A tagset is a list of part-of-speech tags (POS tags for short), i.e. labels used to indicate the part of speech and sometimes also other grammatical categories (case, tense etc.) of each token in a text corpus.
Lithuanian part-of-speech tagset
This Lithuanian part-of-speech tagset is available in the LithuanianWaC corpus.
An Example of a tag in the CQL concordance search box: [tag="N.*"]
finds all nouns, e.g. Lietuvos, metų (note: please make sure that you use straight double quotation marks). Concurrently, the method of dynamic tagging has been used, which involves tagging linguistic elements by iterating through a predefined sequence of attributes. If a particular attribute cannot be determined, the algorithm skips to the next attribute in the sequence and continues tagging.

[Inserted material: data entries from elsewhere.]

(** * Token lifecycle and tenant resolution of the Xero OAuth2 starter (app.py)

    A shallow embedding of the Flask application in [app.py]: the session
    token store, the [xero_token_required] gate, the tenant resolver, the
    OAuth2 callback / logout controller and every route handler, followed
    by the properties the specification states about them.

    The handlers are written in a small state-and-exception monad over the
    Flask session and an observable world (clock, log of outgoing calls,
    standard output).  The two third-party clients the module talks to
    (the xero-python [ApiClient] and the flask-oauthlib remote application)
    are interfaces: the handlers are parametric in them. *)

From stdpp Require Import gmap strings list pretty.
From Stdlib Require Import ZArith.

Local Open Scope string_scope.
Local Open Scope Z_scope.

(** ** Python values *)

(** The values held by the fields of an OAuth2 token mapping. *)
Inductive value :=
| VNone
| VStr (s : string)
| VNum (z : Z)
| VList (l : list string).

(** What the token slot of the session, and the OAuth client's authorised
    response, can be: [None] or a mapping from field names to values.  The
    slot is written only by [store_xero_oauth2_token], whose callers pass
    [None] (logout) or a mapping (callback response, refreshed token). *)
Inductive pyval :=
| PNone
| PDict (d : gmap string value).

(** Python's truth test: [None] and the empty mapping are false. *)
Definition truthy (v : pyval) : bool :=
  match v with
  | PNone => false
  | PDict d => negb (bool_decide (d = ∅))
  end.

(** [d.get(k)]: the field, or [None] when it is missing. *)
Definition dict_get (d : gmap string value) (k : string) : value :=
  default VNone (d !! k).

(** ** Exceptions *)

Inductive exn :=
| AccountingBadRequestException (reason : string) (error_data : string)
| OtherException (cls : string) (msg : string).

(** ** Accounting models (xero_python.accounting) *)

Record Contact := { name : string; email_address : string }.

Record LineItem := {
  description : string;
  quantity : Z;
  unit_amount : Z;
  account_code : string }.

Record Invoice := {
  type : string;
  contact : option Contact;
  line_items : list LineItem;
  line_amount_types : string;
  invoice_number : string;
  due_date : option (Z * Z * Z);
  currency_code : string;
  status : string;
  total : Z;
  total_tax : Z;
  amount_due : Z;
  has_errors : bool;
  validation_errors : list string }.

Record Invoices := { invoices : list Invoice }.

(** A tenant connection as the identity endpoint returns it. *)
Record Connection := { tenant_id : string; tenant_type : string }.

(** ** Session, world and program state *)

(** The Flask session: a dict-like store with a dirty flag. *)
Record Session := {
  items : gmap string pyval;
  modified : bool }.

(** Outgoing calls, in the order they were issued. *)
Inductive Call :=
| RefreshExchange (old : gmap string value)
| IdentityCall (bearer : gmap string value)
| AccountingCall (operation : string) (bearer : gmap string value).

Record World := {
  now : Z;
  calls : list Call;
  stdout : list exn }.

Record State := {
  session : Session;
  world : World }.

(** ** The state-and-exception monad of a request handler *)

Inductive Result (A : Type) :=
| Ok (a : A)
| Raise (e : exn).
Arguments Ok {A} a.
Arguments Raise {A} e.

Definition M (A : Type) : Type := State -> Result A * State.

Definition ret {A} (a : A) : M A := fun st => (Ok a, st).

Definition raise {A} (e : exn) : M A := fun st => (Raise e, st).

Definition bind {A B} (m : M A) (k : A -> M B) : M B :=
  fun st =>
    match m st with
    | (Ok a, st') => k a st'
    | (Raise e, st') => (Raise e, st')
    end.

(** [try: x = body  except <handler>  else: <els x>].  The handler sees the
    exception; a handler for one exception class re-raises the others. *)
Definition try_except_else {A B} (body : M A) (handler : exn -> M B)
    (els : A -> M B) : M B :=
  fun st =>
    match body st with
    | (Ok a, st') => els a st'
    | (Raise e, st') => handler e st'
    end.

Declare Scope handler_scope.
Delimit Scope handler_scope with handler.
Notation "x <- m ;; k" := (bind m (fun x => k))
  (at level 100, m at next level, right associativity) : handler_scope.
Notation "m ;;; k" := (bind m (fun _ => k))
  (at level 100, right associativity) : handler_scope.
Local Open Scope handler_scope.
(** * Relay: query subtraction and the pending query tracker

    A shallow embedding of [subtractRelayQuery] and of
    [RelayPendingQueryTracker], with the properties their specification
    states about them. *)

From Stdlib Require Import List ZArith String Ascii Bool Lia Arith.
Import ListNotations.

Local Open Scope string_scope.
Local Open Scope list_scope.
Local Open Scope nat_scope.

Set Implicit Arguments.
Set Warnings "-register-all".

(** ** Call values

    A JavaScript number is a double.  The numbers of the model are [NaN],
    the two infinities and the integers: [Integer z] is the number whose
    value is [z], for [z] a double, as every integer below [2 ^ 53] in
    absolute value is.  Fractions and the negative zero are left out. *)

Inductive Number : Type :=
| NaN
| Infinity (negative : bool)
| Integer (z : Z).

(** The values carried by the arguments of a field or of a root: JavaScript
    primitives and arrays of them.  A string is a sequence of code units
    below 256. *)

Inductive Value : Type :=
| VUndefined
| VNull
| VBool (b : bool)
| VNum (n : Number)
| VStr (s : string)
| VArr (l : list Value).

Record Call : Type := mkCall { name : string; value : Value }.

(** [a == b] on two numbers as [areEqual] has it: [NaN] is equal to
    itself. *)
Definition sameNumber (a b : Number) : bool :=
  match a, b with
  | NaN, NaN => true
  | Infinity x, Infinity y => Bool.eqb x y
  | Integer x, Integer y => Z.eqb x y
  | _, _ => false
  end.

(** [fbjs/lib/areEqual]: deep equality by value.  On the values above it is
    structural equality ([undefined] and [null] differ). *)

Fixpoint areEqual (a b : Value) {struct a} : bool :=
  match a, b with
  | VUndefined, VUndefined => true
  | VNull, VNull => true
  | VBool x, VBool y => Bool.eqb x y
  | VNum x, VNum y => sameNumber x y
  | VStr x, VStr y => String.eqb x y
  | VArr l, VArr m =>
      (fix all2 (l : list Value) (m : list Value) {struct l} : bool :=
         match l, m with
         | [], [] => true
         | x :: l', y :: m' => areEqual x y && all2 l' m'
         | _, _ => false
         end) l m
  | _, _ => false
  end.

Definition areEqualCall (a b : Call) : bool :=
  String.eqb (name a) (name b) && areEqual (value a) (value b).

(** [areEqual] on two possibly missing identifying arguments. *)
Definition areEqualArg (a b : option Call) : bool :=
  match a, b with
  | None, None => true
  | Some x, Some y => areEqualCall x y
  | _, _ => false
  end.

(** ** String conversion and [parseInt]

    [canSubtractField] compares [parseInt('' + value, 10)] of two counts. *)

Definition digit_of_Z (d : Z) : ascii :=
  ascii_of_nat (48 + Z.to_nat d).

(** Decimal digits of a positive number, most significant first; [fuel]
    bounds the number of digits. *)
Fixpoint digits_of (fuel : nat) (z : Z) (acc : string) : string :=
  match fuel with
  | O => acc
  | S fuel' =>
      let acc' := String (digit_of_Z (z mod 10)) acc in
      if (z / 10 =? 0)%Z then acc' else digits_of fuel' (z / 10)%Z acc'
  end.

Definition string_of_Z (z : Z) : string :=
  match z with
  | Z0 => "0"
  | Zpos _ => digits_of (S (Z.to_nat (Z.log2 z))) z ""
  | Zneg _ => String "-" (digits_of (S (Z.to_nat (Z.log2 (- z)))) (- z)%Z "")
  end.

(** The double nearest to the natural number [n]: [n] rounded to 53
    significant bits, a tie going to the even one. *)
Definition nearestDouble (n : Z) : Z :=
  let e := (Z.log2 n - 52)%Z in
  if (e <=? 0)%Z then n
  else
    let q := Z.shiftr n e in
    let r := (n - Z.shiftl q e)%Z in
    let half := Z.shiftl 1 (e - 1) in
    Z.shiftl (if (half <? r)%Z || ((r =? half)%Z && Z.odd q)
              then q + 1 else q)%Z e.

(** The number for an integer: the nearest double, and an infinity from
    [2 ^ 1024] on. *)
Definition numberOf (z : Z) : Number :=
  let r := nearestDouble (Z.abs z) in
  if (2 ^ 1024 <=? r)%Z then Infinity (z <? 0)%Z
  else Integer (if (z <? 0)%Z then - r else r).

(** [Number::toString] looks for the decimal with the fewest significant
    digits that reads back as the number, and the one nearest to it when
    there are several, the even one at a tie.  [shortestAt j z] is that
    decimal among the multiples of [10 ^ j], or of a lower power of ten
    when none reads back as [z]. *)
Fixpoint shortestAt (j : nat) (z : Z) : Z :=
  let unit := (10 ^ Z.of_nat j)%Z in
  let lo := (z / unit * unit)%Z in
  let hi := (lo + unit)%Z in
  if (nearestDouble lo =? z)%Z then
    if (nearestDouble hi =? z)%Z then
      if (z - lo <? hi - z)%Z then lo
      else if (hi - z <? z - lo)%Z then hi
      else if Z.even (z / unit) then lo else hi
    else lo
  else if (nearestDouble hi =? z)%Z then hi
  else match j with
       | O => z
       | S j' => shortestAt j' z
       end.

(** Below [2 ^ 53] the neighbours of an integer are numbers, and no
    shorter decimal reads back as it. *)
Definition shortest (z : Z) : Z :=
  if (z <? 2 ^ 53)%Z then z
  else shortestAt (String.length (string_of_Z z) - 1) z.

(** The digits without the zeros at the end. *)
Fixpoint dropZeros (s : string) : string :=
  match s with
  | String c s' =>
      match dropZeros s' with
      | EmptyString =>
          if Ascii.eqb c "0" then EmptyString else String c EmptyString
      | r => String c r
      end
  | EmptyString => EmptyString
  end.

(** The exponential notation of the decimal [d]: [1e+21],
    [1.2345e+25]. *)
Definition exponential (d : Z) : string :=
  let digits := string_of_Z d in
  let e := string_of_Z (Z.of_nat (String.length digits - 1)) in
  match dropZeros digits with
  | String c EmptyString => String c ("e+" ++ e)
  | String c rest => String c ("." ++ rest ++ "e+" ++ e)
  | EmptyString => digits
  end.

(** A positive integer, printed: in full below [10 ^ 21], in exponential
    notation from there on. *)
Definition positiveToString (z : Z) : string :=
  let d := shortest z in
  if (d <? 10 ^ 21)%Z then string_of_Z d else exponential d.

(** [Number::toString]. *)
Definition numberToString (n : Number) : string :=
  match n with
  | NaN => "NaN"
  | Infinity false => "Infinity"
  | Infinity true => "-Infinity"
  | Integer Z0 => "0"
  | Integer (Zpos p) => positiveToString (Zpos p)
  | Integer (Zneg p) => String "-" (positiveToString (Zpos p))
  end.

Fixpoint join (sep : string) (l : list string) : string :=
  match l with
  | [] => ""
  | [s] => s
  | s :: l' => (s ++ sep ++ join sep l')%string
  end.

(** ['' + value]: JavaScript's [ToString]. *)
Fixpoint toString (v : Value) : string :=
  match v with
  | VUndefined => "undefined"
  | VNull => "null"
  | VBool true => "true"
  | VBool false => "false"
  | VNum n => numberToString n
  | VStr s => s
  | VArr l =>
      join ","
        (map (fun x => match x with
                       | VUndefined | VNull => ""
                       | _ => toString x
                       end) l)
  end.

(** The white space and the line terminators below 256: TAB, LF, VT, FF,
    CR, SP and NBSP. *)
Definition isWhiteSpace (c : ascii) : bool :=
  let n := nat_of_ascii c in
  (n =? 9) || (n =? 10) || (n =? 11) || (n =? 12) || (n =? 13) || (n =? 32)
  || (n =? 160).

Definition digitValue (c : ascii) : option Z :=
  let n := nat_of_ascii c in
  if (48 <=? n) && (n <=? 57) then Some (Z.of_nat (n - 48)) else None.

Fixpoint trimLeft (s : string) : string :=
  match s with
  | String c s' => if isWhiteSpace c then trimLeft s' else s
  | EmptyString => s
  end.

General part-of-speech tagset classification
Noun | N |
Adjective | A |
Numeral | M |
Pronoun | P |
Verb | V |
Adverb | R |
Interjection | I |
Onomatopoeia | O |
Particle | Q |
Preposition | S |
Conjunction | C |
Acronym | Z |
Roman numbers | U |
Residual | X |
Abbreviation | H |
Punctuation | SENT |
Noun
[tag="Nc.m.*"]
finds all common nouns in masculine gender, e.g. pasirodymų, kreipimųsi (note: please make sure that you use straight double quotation marks)
P | Attribute (en) | Value (en) | Code |
0 | CATEGORY | Noun | N |
1 | Type | common | c |
proper | p | ||
2 | Reflexiveness | reflexive | r |
non-reflexive | 0 | ||
3 | Gender | feminine | f |
masculine | m | ||
common | c | ||
neuter | n | ||
4 | Number | singular | s |
plural | p | ||
5 | Case | nominative | n |
genitive | g | ||
accusative | a | ||
instrumental | i | ||
locative | l | ||
dative | d | ||
vocative | v |
Adjective
[tag="A.cf.*"]
finds all comparative adjectives in feminine gender, e.g. blogesnės, geresnės (note: please make sure that you use straight double quotation marks)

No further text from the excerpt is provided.